## DESCRIPTION OF THE TASK
Copy word for word each line from the one that has "modify (Some header) (set_pre" to the last line of the records, with no other lines.

## GIVEN DATA
####################

(** * A shallow embedding of the HolyChen/BPlusTree container

    The C++ template [BPlusTree<T, order, Compare>] of [src/BPlusTree.h] is
    embedded at the instantiation used by [src/example.cpp]: keys are
    integers compared with [std::less<int>].  The template parameter
    [order] stays a parameter of the development.

    Nodes live in a heap indexed by addresses; every raw pointer of the
    source is an [option addr] ([None] is [nullptr]).  The header sentinel
    [m_header] is a node like any other and sits at the reserved address
    [header].  Member functions are written in a state-and-failure monad
    over the whole tree object: a failing computation stands for undefined
    behaviour of the source (null or dangling dereference, dereferencing
    or stepping past [end()] of a record container, a loop that does not
    finish). *)

From stdpp Require Import gmap list sorting.
From Stdlib Require Import ZArith Lia.

Open Scope Z_scope.

(** ** Data model *)

Abbreviation key_type := Z (only parsing).
Abbreviation addr := nat (only parsing).
Abbreviation ptr := (option nat) (only parsing).
Abbreviation RecordPair := (Z * option nat)%type (only parsing).

(** [struct Node]: the record container is a [std::set] ordered on the key
    only; it is kept as the list of its elements in iteration order.  A
    record iterator is the index of its element in that list, [end()] is
    the length of the list. *)
Record Node := mkNode {
  records : list RecordPair;
  is_leaf : bool;
  next : ptr;
  pre : ptr;
  parent : ptr
}.

(** The address of the member [m_header]. *)
Definition header : addr := 0%nat.

(** The object state: [m_root], [m_size] and the node store, which holds
    [m_header] and every node obtained from [new].  [m_size] counts stored
    keys, each of which occupies a distinct record in the store, and is
    kept as a natural number. *)
Record tree := mkTree {
  m_root : ptr;
  m_size : nat;
  heap : gmap addr Node
}.

(** [BPlusTreeIterator]: [it_tree] tells whether the [tree] field is set
    (every iterator made by the container has it set). *)
Record iterator := mkIt {
  it_tree : bool;
  it_node : ptr;
  it_rec : nat
}.

Inductive EraseStrategy :=
  ROOT | REMOVE_DIRECTLY | MERGE_LEFT | MERGE_RIGHT | BORROW_LEFT | BORROW_RIGHT | SINGLE_CHILD.

Inductive erase_result :=
  | underflow_error
  | erased (it : iterator).

(** ** The monad of member functions *)

Definition M (A : Type) : Type := tree → option (A * tree).

Definition ret {A} (a : A) : M A := λ t, Some (a, t).
Definition bind {A B} (m : M A) (f : A → M B) : M B :=
  λ t, match m t with Some (a, t') => f a t' | None => None end.
Definition undefined {A} : M A := λ _, None.

Notation "x <- m ;; k" := (bind m (λ x, k))
  (at level 100, m at next level, right associativity).
Notation "m ;;; k" := (bind m (λ _, k))
  (at level 100, right associativity).

Definition when (b : bool) (m : M unit) : M unit := if b then m else ret tt.

(** Short-circuit conjunction: the right operand is evaluated only when
    the left one is true. *)
Definition andM (b : bool) (m : M bool) : M bool := if b then m else ret false.

Definition ptr_eqb (p q : ptr) : bool := bool_decide (p = q).

(** *** Store access *)

Definition with_heap (f : gmap addr Node → gmap addr Node) (t : tree) : tree :=
  mkTree (m_root t) (m_size t) (f (heap t)).

Definition load (p : ptr) : M Node := λ t,
  match p with
  | Some a => match heap t !! a with Some n => Some (n, t) | None => None end
  | None => None
  end.

Definition modify (p : ptr) (f : Node → Node) : M unit := λ t,
  match p with
  | Some a =>
      match heap t !! a with
      | Some n => Some (tt, with_heap <[a := f n]> t)
      | None => None
      end
  | None => None
  end.

Definition set_records (r : list RecordPair) (n : Node) : Node :=
  mkNode r (is_leaf n) (next n) (pre n) (parent n).
Definition set_is_leaf (b : bool) (n : Node) : Node :=
  mkNode (records n) b (next n) (pre n) (parent n).
Definition set_next (p : ptr) (n : Node) : Node :=
  mkNode (records n) (is_leaf n) p (pre n) (parent n).
Definition set_pre (p : ptr) (n : Node) : Node :=
  mkNode (records n) (is_leaf n) (next n) p (parent n).
Definition set_parent (p : ptr) (n : Node) : Node :=
  mkNode (records n) (is_leaf n) (next n) (pre n) p.

Definition get_root : M ptr := λ t, Some (m_root t, t).
Definition put_root (p : ptr) : M unit :=
  λ t, Some (tt, mkTree p (m_size t) (heap t)).
Definition get_size : M nat := λ t, Some (m_size t, t).
Definition put_size (n : nat) : M unit :=
  λ t, Some (tt, mkTree (m_root t) n (heap t)).

(** A bound on the number of iterations of any pointer-chasing loop: no
    path through distinct nodes is longer than the store. *)
Definition loop_bound : M nat := λ t, Some (S (base.size (heap t)), t).

(** [new node_type(m_innercomp)]: a node with the default member
    initialisers at an address that is not in use. *)
Definition make_node : M ptr := λ t,
  let a := fresh (dom (heap t)) in
  Some (Some a, with_heap <[a := mkNode [] true None None None]> t).

(** [delete p]. *)
Definition delete_node (p : ptr) : M unit := λ t,
  match p with
  | Some a =>
      match heap t !! a with
      | Some _ => Some (tt, with_heap (base.delete a) t)
      | None => None
      end
  | None => Some (tt, t)
  end.

(** ** The record container ([std::set<RecordPair, InnerCompare>]) *)

Definition keycomp (a b : key_type) : bool := a <? b.

(** Index of the first record whose key is not less than [k]. *)
Fixpoint lower_bound_idx (k : key_type) (l : list RecordPair) : nat :=
  match l with
  | [] => 0
  | r :: l' => if keycomp r.1 k then S (lower_bound_idx k l') else 0
  end%nat.

(** Index of the first record whose key is greater than [k]. *)
Fixpoint upper_bound_idx (k : key_type) (l : list RecordPair) : nat :=
  match l with
  | [] => 0
  | r :: l' => if keycomp k r.1 then 0 else S (upper_bound_idx k l')
  end%nat.

(** [records.find(k)]: the lower bound when its key is equivalent to [k],
    [end()] otherwise. *)
Definition find_idx (k : key_type) (l : list RecordPair) : nat :=
  let i := lower_bound_idx k l in
  match l !! i with
  | Some r => if keycomp k r.1 then length l else i
  | None => length l
  end.

(** [records.insert(r)] (with or without a position hint, which never
    changes the result): [r] goes before the first record with a greater
    key unless the record before that place has an equivalent key.  The
    result is the new container and the position of the record with that
    key. *)
Definition set_insert (r : RecordPair) (l : list RecordPair) : list RecordPair * nat :=
  let i := upper_bound_idx r.1 l in
  match i with
  | S j =>
      match l !! j with
      | Some q => if keycomp q.1 r.1 then (take i l ++ r :: drop i l, i) else (l, j)
      | None => (take i l ++ r :: drop i l, i)
      end
  | O => (r :: l, 0%nat)
  end.

(** The record an iterator designates; dereferencing [end()] is undefined. *)
Definition record_at (p : ptr) (i : nat) : M RecordPair :=
  n <- load p ;;
  match records n !! i with
  | Some r => ret r
  | None => undefined
  end.

(** [records.begin()] dereferenced. *)
Definition first_record (p : ptr) : M RecordPair := record_at p 0.

(** [--records.end()], undefined on an empty container. *)
Definition last_index (p : ptr) : M nat :=
  n <- load p ;;
  match length (records n) with
  | O => undefined
  | S j => ret j
  end.

Definition last_record (p : ptr) : M RecordPair :=
  j <- last_index p ;; record_at p j.

Definition records_size (p : ptr) : M nat :=
  n <- load p ;; ret (length (records n)).

(** [p->records.insert(r)], returning the position of the record. *)
Definition insert_record (p : ptr) (r : RecordPair) : M nat :=
  n <- load p ;;
  let '(l, i) := set_insert r (records n) in
  modify p (set_records l) ;;;
  ret i.

(** [p->records.erase(it)]. *)
Definition erase_record (p : ptr) (i : nat) : M unit :=
  n <- load p ;;
  match records n !! i with
  | Some _ => modify p (set_records (base.delete i (records n)))
  | None => undefined
  end.

(** [const_cast<key_type&>(it->first) = k]. *)
Definition overwrite_key (p : ptr) (i : nat) (k : key_type) : M unit :=
  n <- load p ;;
  match records n !! i with
  | Some r => modify p (set_records (<[i := (k, r.2)]> (records n)))
  | None => undefined
  end.

(** [const_cast<node_type*&>(it->second) = c]. *)
Definition overwrite_child (p : ptr) (i : nat) (c : ptr) : M unit :=
  n <- load p ;;
  match records n !! i with
  | Some r => modify p (set_records (<[i := (r.1, c)]> (records n)))
  | None => undefined
  end.

(** [if (c != nullptr) c->parent = p]. *)
Definition adopt (c : ptr) (p : ptr) : M unit :=
  match c with
  | Some _ => modify c (set_parent p)
  | None => ret tt
  end.

(** ** Iterators *)

Definition make_iterator_uncheck (node : ptr) (rit : nat) : iterator :=
  mkIt true node rit.

(** [make_iterator()]: the end iterator of this tree. *)
Definition make_end : iterator := mkIt true None 0.

(** [make_iterator(node, rit)]. *)
Definition make_iterator (node : ptr) (rit : nat) : M iterator :=
  n <- load node ;;
  if bool_decide (rit ≠ length (records n)) then ret (make_iterator_uncheck node rit)
  else if negb (ptr_eqb (next n) (Some header)) then
    load (next n) ;;;
    ret (mkIt true (next n) 0)
  else ret make_end.

(** [operator==]. *)
Definition it_eq (a b : iterator) : bool :=
  let a_end := negb (it_tree a) || ptr_eqb (it_node a) None in
  let b_end := negb (it_tree b) || ptr_eqb (it_node b) None in
  if a_end && b_end then true
  else if xorb a_end b_end then false
  else bool_decide (it_tree a = it_tree b) && ptr_eqb (it_node a) (it_node b)
       && bool_decide (it_rec a = it_rec b).

(** [operator*]. *)
Definition deref (it : iterator) : M key_type :=
  if negb (it_tree it) then undefined else
  r <- record_at (it_node it) (it_rec it) ;; ret r.1.

(** [operator++]. *)
Definition incr (it : iterator) : M iterator :=
  root <- get_root ;;
  if negb (it_tree it) || ptr_eqb root None then ret it else
  n <- load (it_node it) ;;
  if bool_decide (length (records n) ≤ it_rec it)%nat then undefined else
  let i := S (it_rec it) in
  if bool_decide (i = length (records n)) then
    if negb (ptr_eqb (next n) (Some header)) then
      load (next n) ;;;
      ret (mkIt true (next n) 0)
    else ret (mkIt true None i)
  else ret (mkIt true (it_node it) i).

(** [operator--]. *)
Definition decr (it : iterator) : M iterator :=
  root <- get_root ;;
  if negb (it_tree it) || ptr_eqb root None then ret it else
  hd <- load (Some header) ;;
  at_begin <- andM (ptr_eqb (it_node it) (next hd))
                (load (it_node it) ;;; ret (bool_decide (it_rec it = 0%nat))) ;;
  if at_begin then ret it else
  if ptr_eqb (it_node it) None then
    j <- last_index (pre hd) ;;
    ret (mkIt true (pre hd) j)
  else
    n <- load (it_node it) ;;
    match it_rec it with
    | O =>
        j <- last_index (pre n) ;;
        ret (mkIt true (pre n) j)
    | S i => ret (mkIt true (it_node it) i)
    end.

(** ** The container *)

Section BPlusTree.

(** The template parameter; [static_assert(order > 1u)] is a hypothesis of
    the theorems that need it. *)
Variable order : nat.

Definition half_order : nat := ((order + 1) / 2)%nat.

(** The state left by the constructors: [m_root] is null, [m_size] is
    zero and [clear()] has closed the header on itself. *)
Definition empty_tree : tree :=
  mkTree None 0 {[ header := mkNode [] true (Some header) (Some header) None ]}.

Definition reset_header : M unit :=
  modify (Some header) (set_next (Some header)) ;;;
  modify (Some header) (set_pre (Some header)).

(** *** Search *)

Fixpoint find_loop (fuel : nat) (key : key_type) (cur : ptr) : M iterator :=
  match cur with
  | None => ret make_end
  | Some _ =>
      match fuel with
      | O => undefined
      | S fuel' =>
          n <- load cur ;;
          if negb (is_leaf n) then
            let i := lower_bound_idx key (records n) in
            if bool_decide (i = length (records n)) then ret make_end
            else r <- record_at cur i ;; find_loop fuel' key r.2
          else
            let i := find_idx key (records n) in
            if bool_decide (i ≠ length (records n)) then ret (make_iterator_uncheck cur i)
            else ret make_end
      end
  end.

####################

## REPLY
  modify (Some header) (set_pre (Some header)).

(** *** Search *)

Fixpoint find_loop (fuel : nat) (key : key_type) (cur : ptr) : M iterator :=
  match cur with
  | None => ret make_end
  | Some _ =>
      match fuel with
      | O => undefined
      | S fuel' =>
          n <- load cur ;;
          if negb (is_leaf n) then
            let i := lower_bound_idx key (records n) in
            if bool_decide (i = length (records n)) then ret make_end
            else r <- record_at cur i ;; find_loop fuel' key r.2
          else
            let i := find_idx key (records n) in
            if bool_decide (i ≠ length (records n)) then ret (make_iterator_uncheck cur i)
            else ret make_end
      end
  end.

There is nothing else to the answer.